Lemma expand_steps keys : forall done o,
  (forall k, k ∈ keys -> is_Some (obj_get table k)) ->
  expanded_over done o ->
  exists o', fold_left expand_step keys (Some o) = Some o' /\
             expanded_over (done ++ keys) o'.
Proof.
  induction keys as [|k keys IH]; intros done o Hin Hinv.
  - exists o. rewrite app_nil_r. split; [reflexivity | exact Hinv].
  - destruct (Hin k ltac:(left)) as [v Hv].
    destruct (table_entry k v Hv) as (Hnum & name & -> & Hproto & Hfree).
    destruct Hinv as (Hkeep & Hrev & Honly).
    simpl. rewrite (Hkeep k _ Hv). simpl. rewrite (parseInt10_numeral k Hnum).
    destruct (IH (done ++ [k]) (obj_set o name (JNumber (decimal_value k)))) as (o' & Hfold & Hinv').
    { intros k' Hk'. apply Hin. right. exact Hk'. }
    { split; [|split].
      - intros key v Hget. rewrite obj_get_set by exact Hproto.
        destruct (String.eqb_spec name key) as [->|_]; [congruence|]. apply Hkeep. exact Hget.
      - intros k' name' Hk' Hget'. rewrite obj_get_set by exact Hproto.
        destruct (String.eqb_spec name name') as [<-|Hne].
        + rewrite (table_names_inj k k' name Hv Hget'). reflexivity.
        + apply elem_of_app in Hk' as [Hk'|Hk'].
          * apply Hrev; assumption.
          * apply list_elem_of_singleton in Hk'. subst k'. congruence.
      - intros key Hsome. rewrite obj_get_set in Hsome by exact Hproto.
        destruct (String.eqb_spec name key) as [Heq|_].
        + subst key. right. exists k. split; [apply elem_of_app; right; left | exact Hv].
        + destruct (Honly key Hsome) as [Ht|(k' & Hk' & Hget')]; [left; exact Ht|].
          right. exists k'. split; [apply elem_of_app; left; exact Hk' | exact Hget']. }
    exists o'. split; [exact Hfold|]. rewrite <- app_assoc in Hinv'. exact Hinv'.
Qed.

Lemma expandConstantObject_table :
  exists expanded,
    expandConstantObject table = Some expanded /\
    (forall key name, obj_get table key = Some (JString name) ->
       obj_get expanded key = Some (JString name) /\
       obj_get expanded name = Some (JNumber (decimal_value key))) /\
    (forall key, is_Some (obj_get expanded key) ->
       is_Some (obj_get table key) \/ exists k, obj_get table k = Some (JString key)).
Proof.
  assert (Hall : forall k, k ∈ own_keys table <-> is_Some (obj_get table k)).
  { intros k. rewrite own_keys_spec. split.
    - intros Hk. apply list_elem_of_In, in_map_iff in Hk as ([k' v] & <- & Hin).
      exists v. apply obj_get_NoDup; [exact Hkeys | apply list_elem_of_In; exact Hin].
    - intros [v Hv]. apply obj_get_elem in Hv. apply list_elem_of_In, in_map_iff.
      exists (k, v). split; [reflexivity | apply list_elem_of_In; exact Hv]. }
  destruct (expand_steps (own_keys table) [] table) as (o' & Hfold & Hkeep & Hrev & Honly).
  { intros k Hk. apply Hall. exact Hk. }
  { split; [auto|]. split.
    - intros k name Hk. apply elem_of_nil in Hk. contradiction.
    - intros key Hsome. left. exact Hsome. }
  exists o'. split; [exact Hfold|]. split.
  - intros key name Hget. split; [apply Hkeep; exact Hget|].
    apply (Hrev key name); [|exact Hget]. simpl. apply Hall. eauto.
  - intros key Hsome. destruct (Honly key Hsome) as [Ht|(k & _ & Hk)]; eauto.
Qed.
(** * Helio Workstation: the automation track's diff and merge logic

    A shallow embedding of [Source/Core/VCS/DiffLogic/AutomationTrackDiffLogic.cpp].

    - Identifiers (delta types, node tags, attribute keys) are an enumeration;
    - [SerializedData] is a possibly invalid handle on an ordered tree of tagged
      nodes with attributes;
    - [float] is abstract: the code only compares floats, so the development
      is stated over any type with an equality test and an order test;
    - the arrays of event pointers are lists of allocated objects, an object
      being an address paired with the event stored there, because
      [removeAllInstancesOf] and [addIfNotAlreadyThere] compare pointers;
    - [Diff] and [TrackedItem] are ordered lists of deltas paired with their data;
    - every [for] loop is a [fold_left] over the array it walks, and an inner
      search loop that ends in [break] is a [find] or an [existsb]. *)

From Stdlib Require Import List ZArith Bool String Lia Permutation Sorted.
From Stdlib Require OrderedTypeEx.
Import ListNotations.
Local Open Scope Z_scope.

(** ** Identifiers *)

(** Modelled from the spec: the identifiers of [Serialization::VCS] and
    [Serialization::Midi] are schema constants declared outside this
    translation unit, opaque identifiers for equality and dispatch; what
    matters is that they are pairwise distinct.  The keys of the four
    attributes of an event are [attrId], [attrBeat], [attrCurvature] and
    [attrValue]; [otherIdentifier] stands for every other identifier a tree
    or a tracked item may carry. *)
Inductive Identifier : Type :=
| trackPath | trackColour | trackInstrument | trackController
| timeSignaturesChanged
| eventsAdded | eventsRemoved | eventsChanged
| clipsAdded | clipsRemoved | clipsChanged
| automationEvent | clip
| attrId | attrBeat | attrCurvature | attrValue
| otherIdentifier (name : string).

Definition Identifier_eq_dec (a b : Identifier) : {a = b} + {a <> b}.
Proof. decide equality. apply string_dec. Defined.

Definition Identifier_eqb (a b : Identifier) : bool :=
  if Identifier_eq_dec a b then true else false.

(** ** Floats *)

(** What the code asks of a [float]: [operator==] (through [!=]) and
    [operator<], and the value a missing attribute reads as.  Nothing is
    assumed of them, so the statements also cover an order with NaN. *)
Class FloatOps (float : Type) : Type := {
  float_zero : float;
  float_eqb : float -> float -> bool;
  float_ltb : float -> float -> bool }.

(** The floats the concrete examples run on: beats and values that happen to
    be whole numbers. *)
Definition Z_FloatOps : FloatOps Z :=
  {| float_zero := 0; float_eqb := Z.eqb; float_ltb := Z.ltb |}.

(** ** Deltas *)

(** Modelled from the spec: a delta is a type tag, a description and,
    optionally, a change count; [DeltaDescription] and [Delta] are declared
    in headers outside this translation unit.  [DeltaDescription(text)] has
    no count, [DeltaDescription(text, numChanges)] has one. *)
Record DeltaDescription : Type := mkDeltaDescription {
  stringToTranslate : string;
  intParameter : option Z }.

(** Modelled from the spec: [Serialization::VCS::headStateDelta] is a
    constant declared outside this translation unit, the description of the
    deltas a merge makes up; no statement depends on its text. *)
Definition headStateDelta : string := "head state"%string.

Record Delta : Type := mkDelta {
  getDescription : DeltaDescription;
  getType : Identifier }.

Definition hasType (d : Delta) (t : Identifier) : bool := Identifier_eqb (getType d) t.

(** [Delta::createCopy]: a delta with the same description and type. *)
Definition Delta_createCopy (d : Delta) : Delta := mkDelta (getDescription d) (getType d).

(To do):
List each line in the listing that contains the string "lists".

(Response area):
    - the arrays of event pointers are lists of allocated objects, an object
    - [Diff] and [TrackedItem] are ordered lists of deltas paired with their data;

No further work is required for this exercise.